Open AccessEfficacy and Tolerability of Valganciclovir 6 Months vs 6 Weeks in Symptomatic Cytomegalovirus Infection in Infants: An Open Level Randomized Controlled Trial
Author(s) -
N. A. Ruby,
Mizanur Rahman,
Sayeba Akhter,
Nasrin Sultana
Publication year - 2022
Publication title -
european journal of clinical medicine
Language(s) - English
Resource type - Journals
ISSN - 2736-5476
DOI - 10.24018/clinicmed.2022.3.1.122
Subject(s) - medicine , tolerability , valganciclovir , randomized controlled trial , pediatrics , cytomegalovirus , surgery , adverse effect , human immunodeficiency virus (hiv) , ganciclovir , virus , human cytomegalovirus , herpesviridae , viral disease , immunology
Congenital cytomegalovirus (CMV) infection is the most common transplacental infection affecting neurodevelopment in infant, commonly hearing and cognitive impairment.
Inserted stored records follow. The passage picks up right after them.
(** * The adaptive quiz engine of the cancer-risk screening application

    The repository holds two React components named [Quiz]: a
    multi-condition one that drains a queue of detected cancer types
    (module [Multi]) and an earlier single-condition one that carries its
    own candidate detection and scoring (module [Simple]).  Both are
    embedded here as functions over explicit state.

    Conventions of the embedding.
    - A JavaScript number is a [JS.number]: an exact rational or one of the
      IEEE special values.  Rounding error of binary64 and the sign of zero
      are not represented.
    - A JSON object is the finite map of its own properties.
    - A handler of a React component reads the state of the render that
      created it (the _snapshot_, the handler's argument [state]) and
      queues updates with [setState]; updaters are applied, in order, to
      the _live_ state carried by a [Run].  The snapshot is not changed by
      the updates a handler queues.
    - Calls to external collaborators (response store, risk table, login
      navigation) are recorded in the log of the [Run].  Toasts and console
      output are not recorded. *)

From Stdlib Require Import ZArith QArith Qround Lia Lqa.
From stdpp Require Import base gmap strings list option.

Local Open Scope Z_scope.

(** ** JavaScript numbers *)

Module JS.

Inductive number : Type :=
| Fin (q : Q)
| PInf
| NInf
| NaN.

Definition zero : number := Fin 0%Q.

Definition is_finite (a : number) : bool :=
  match a with Fin _ => true | _ => false end.

Definition neg (a : number) : number :=
  match a with
  | Fin x => Fin (- x)%Q
  | PInf => NInf
  | NInf => PInf
  | NaN => NaN
  end.

Definition add (a b : number) : number :=
  match a, b with
  | NaN, _ | _, NaN => NaN
  | Fin x, Fin y => Fin (x + y)%Q
  | PInf, NInf | NInf, PInf => NaN
  | PInf, _ | _, PInf => PInf
  | NInf, _ | _, NInf => NInf
  end.

Definition sub (a b : number) : number := add a (neg b).

(** An infinity of the sign of [s], or [NaN] when [s] is zero. *)
Definition signed_inf (s : comparison) : number :=
  match s with Eq => NaN | Gt => PInf | Lt => NInf end.

Definition mul (a b : number) : number :=
  match a, b with
  | NaN, _ | _, NaN => NaN
  | Fin x, Fin y => Fin (x * y)%Q
  | Fin x, PInf | PInf, Fin x => signed_inf (x ?= 0)%Q
  | Fin x, NInf | NInf, Fin x => signed_inf (CompOpp (x ?= 0)%Q)
  | PInf, PInf | NInf, NInf => PInf
  | PInf, NInf | NInf, PInf => NInf
  end.

(** Division; a zero divisor counts as [+0]. *)
Definition div (a b : number) : number :=
  match a, b with
  | NaN, _ | _, NaN => NaN
  | Fin x, Fin y =>
      match (y ?= 0)%Q with
      | Eq => signed_inf (x ?= 0)%Q
      | _ => Fin (x / y)%Q
      end
  | Fin _, PInf | Fin _, NInf => Fin 0%Q
  | PInf, Fin y => match (y ?= 0)%Q with Lt => NInf | _ => PInf end
  | NInf, Fin y => match (y ?= 0)%Q with Lt => PInf | _ => NInf end
  | _, _ => NaN
  end.

(** [Math.round]: nearest integer, a tie goes up. *)
Definition Math_round (a : number) : number :=
  match a with
  | Fin x => Fin (inject_Z (Qfloor (x + (1 # 2))%Q))
  | _ => a
  end.

(** [a > b] *)
Definition gtb (a b : number) : bool :=
  match a, b with
  | NaN, _ | _, NaN => false
  | Fin x, Fin y => match (x ?= y)%Q with Gt => true | _ => false end
  | PInf, PInf => false
  | PInf, _ => true
  | Fin _, NInf => true
  | _, _ => false
  end.

(** [a === 0] *)
Definition is_zero (a : number) : bool :=
  match a with Fin x => Qeq_bool x 0 | _ => false end.

(** [!a]: the falsy numbers are zero and [NaN]. *)
Definition falsy (a : number) : bool :=
  match a with Fin x => Qeq_bool x 0 | NaN => true | _ => false end.

Definition of_Z (z : Z) : number := Fin (inject_Z z).

End JS.

Export JS (number).

(** The two conversions between strings and numbers that the scorer relies
    on are built into the language; the development is parametric in
    them. *)
Class Builtins := {
  StringToNumber : string → number;   (* [Number(s)] *)
  NumberToString : number → string;   (* [n.toString()] *)
}.

(** ** Data model *)

(** An answer, [string | number]. *)
Inductive response : Type :=
| RStr (s : string)
| RNum (n : number).

(** [!response] *)
Definition falsy (r : response) : bool :=
  match r with
  | RStr s => bool_decide (s = "")
  | RNum n => JS.falsy n
  end.

(** [response === s] for a string literal [s] *)
Definition strict_eq_str (r : response) (s : string) : bool :=
  match r with
  | RStr s' => bool_decide (s' = s)
  | RNum _ => false
  end.

(** [Number(response)] *)
Definition Number {builtins : Builtins} (r : response) : number :=
  match r with
  | RStr s => StringToNumber s
  | RNum n => n
  end.

(** [response.toString()] *)
Definition toString {builtins : Builtins} (r : response) : string :=
  match r with
  | RStr s => s
  | RNum n => NumberToString n
  end.

(** [interface QuestionOption]; every field is optional.  The field
    [options] of the source is [opt_options] here. *)
Record QuestionOption : Type := {
  opt_min : option number;
  opt_max : option number;
  opt_step : option number;
  opt_options : option (list string);
  cancer_type_hints : option (list (string * number));
}.

(** [interface Question].  [next_question_logic] is the JSON object of the
    branching rules: its literal entries and, under the key ["default"],
    the default target. *)
Record Question : Type := {
  q_id : Z;
  question_text : string;
  question_type : string;
  options : QuestionOption;
  weight : number;
  category : option string;
  next_question_logic : option (gmap string Z);
}.

(** [Record<number, string | number>] *)
Abbreviation Responses := (gmap Z response).

Record RiskAssessment : Type := {
  ra_id : Z;
  risk_level : string;
  advice : string;
  min_score : number;
  max_score : number;
  foods_to_eat : list string;
  foods_to_avoid : list string;
  cancer_type : option string;
}.

Inductive Phase : Type := general | specialized.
This study aimed to compare 6 weeks with 6 months duration of oral valganciclovir in respect of efficacy and tolerability. This randomized controlled trial was conducted in both outpatient and inpatient pediatrics department of a tertiary hospital, on123 infants aged 0-12 months with polymerase chain reaction proven congenital CMV infection over a period of 18 months. The children were divided into two groups, according to the treatment group they belonged to, one is 6 weeks group and other is 6 months group. The children were followed up for 12 months at 3-month interval to compare the virological clearance, psychological, visual, and hearing status, and side effects of drug. The viral load assessment was done at 6 weeks, 6 months, and 12 months of the initial treatment. Mean age of the infants of 6 weeks group is 7.33±1.74months and that of 6 months group is 6.70±2.23 months. Primary outcome is the clearance of virus, exhibited in both groups significantly at 12 weeks of follow up but 100% clearance of virus observed in 6 months group at 6 months of follow up. Whereas 5 patients at 12 weeks and 3 patients at 6 months have shown non clearance of virus among the 6 weeks treatment group. Total 50(80.6%) patients hearing return to normal at 12 months follow up in 6 months treatment group compared to 31(50.8%) in 6 weeks group (p=0.001). Visual improvement also observed among 58(93.5%) patients of 6 months group and 48(78.7%) in 6 weeks group and this difference is statistically significant (p=0.01). At 12 months of follow up 6 months group had shown better neurodevelopmental outcome (p=0.00). Both groups exhibit good tolerance to drug.
Conclusion: 6 months duration treatment of valganciclovir in symptomatic CMV infection have shown better neurodevelopmental outcome and visual, auditory improvement compared to 6 weeks duration.